私の理解ではべき乗の法則の持つ意味は複雑系に属する振る舞いをするものは予測不可能であり、スケール普遍性や自己相似形を持つという事。「べき乗の法則」は人の素朴な感覚が時に大きな間違いを起こす事を説明する。本書で著者はまずじゃがいもを投げて壁に衝突させその破片の大きさの分布がスケール普遍性を持つ事を紹介する。この意味は「大きい破片は小さい破片を拡大したものにすぎない」=「じゃがいもの破片の大きさを予測する事はできないし、大きい破片に何か重要な秘密が隠されている訳ではない。」という事である。大きな破片にメッセージを見いだす事が無意味だという事である。一方人は「生物の絶滅」、「森林火災」「株価の変動」「戦争の規模」など大きな出来事がに大きなメッセージを示していると考えてしまう。人の素朴な感覚から生じる錯誤である。

 

物理法則から人間の行動への拡大

著者はこれが人間の行動にも当てはまると言う。その中の一つのエピソードが都市の人口の分散である。

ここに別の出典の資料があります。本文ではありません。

(* ===== verification/Log.v ===== *)
(** * Log: log.c, the redo log that makes file system transactions atomic

    The definitions follow log.c operation by operation.  A crash is the loss of
    everything but the disk: since [k_dwrites] records the blocks in the order they
    reached the disk, the disks a crash can leave are those of its prefixes, and the
    theorems are about the recovery of each of them. *)

From S2P Require Import Prelude Machine Spinlock Cstring Ktrace Layout Kalloc Vm Sched Sleeplock Bio.
#[local] Open Scope prog_scope.

Definition upd_log (f : log_t -> log_t) (s : kstate) : kstate := set_k_log (f (k_log s)) s.
Definition upd_lh (f : logheader -> logheader) : kstate -> kstate :=
  upd_log (fun l => set_log_lh (f (log_lh l)) l).

(** The struct superblock at the start of block 1. *)
Definition decode_sb (l : list Z) : superblock :=
  Superblock (get32 0 l) (get32 4 l) (get32 8 l) (get32 12 l) (get32 16 l) (get32 20 l) (get32 24 l).

(** [for(i = start; i < bound; i++)] where the bound is read again in every round. *)
Fixpoint for_lt (k i : nat) (bound : kstate -> Z) (body : nat -> kprog unit) : kprog unit :=
  match k with
  | O => ret tt
  | S k =>
    b <- gets bound;;
    if Z.of_nat i <? b then body i;;; for_lt k (S i) bound body else ret tt
  end.

(** The loops over [log.lh.block]: past the end of the array they are undefined, so
    one round more than its length is all of them. *)
Definition for_blocks (body : nat -> Z -> kprog unit) : kprog unit :=
  for_lt (S (Z.to_nat LOGSIZE)) 0 (fun s => lh_n (log_lh (k_log s))) (fun i =>
    l <- gets (fun s => lh_block (log_lh (k_log s)));;
    match l !! i with
    | Some b => body i b
    | None => undef "log.lh.block: index out of bounds"
    end).

Section Log.
Context `{DR : BlockDriver} (fuel : nat).

Definition readsb (dev : Z) : kprog superblock :=
  bp <- bread fuel dev 1;;
  sb <- gets (fun s => decode_sb (b_data (buf_at bp s)));;
  brelse bp;;;
  ret sb.

(** memmove of a whole block from one buffer to another. *)
Definition copy_data (dst src : nat) : kprog unit :=
  modify (fun s => upd_buf dst (set_b_data (b_data (buf_at src s))) s).

Definition log_block (tail : nat) (l : log_t) : Z := u32 (log_start l + Z.of_nat tail + 1).

Definition install_trans : kprog unit :=
  for_blocks (fun tail block =>
    l <- gets k_log;;
    lbuf <- bread fuel (u32 (log_dev l)) (log_block tail l);;
    dbuf <- bread fuel (u32 (log_dev l)) (u32 block);;
    copy_data dbuf lbuf;;;
    bwrite dbuf;;;
    brelse lbuf;;;
    brelse dbuf).

Definition read_head : kprog unit :=
  l <- gets k_log;;
  buf <- bread fuel (u32 (log_dev l)) (u32 (log_start l));;
  modify (fun s => upd_lh (set_lh_n (i32 (get32 0 (b_data (buf_at buf s))))) s);;;
  for_blocks (fun i _ =>
    modify (fun s => upd_lh (fun h =>
      set_lh_block (<[i := i32 (get32 (4 + 4 * i) (b_data (buf_at buf s)))]> (lh_block h)) h) s));;;
  brelse buf.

ある都市における1年間の人口変化の数は、人口そのものに比例すると過程した。つまり人口が多いほど人口の変動は大きいということである。(中略)人間の集合体としての「都市」は必然的に成長し、人口に対する「べき乗則」が再現される。経済的要素や地理的制限は考えなくともよいのである。世界中における都市成長の過程は、ある意味我々が考えているよりもはるかに単純なのだ。(264ページ)

 

蛇足

資産の分布もべき乗則に従っているという。この意味する所は投下する資産に変化率は比例する、という事。人の才能や努力で決まっているのではなくこれに気づき、チャレンジしつつづけるか否か、という事。勇気づけられる。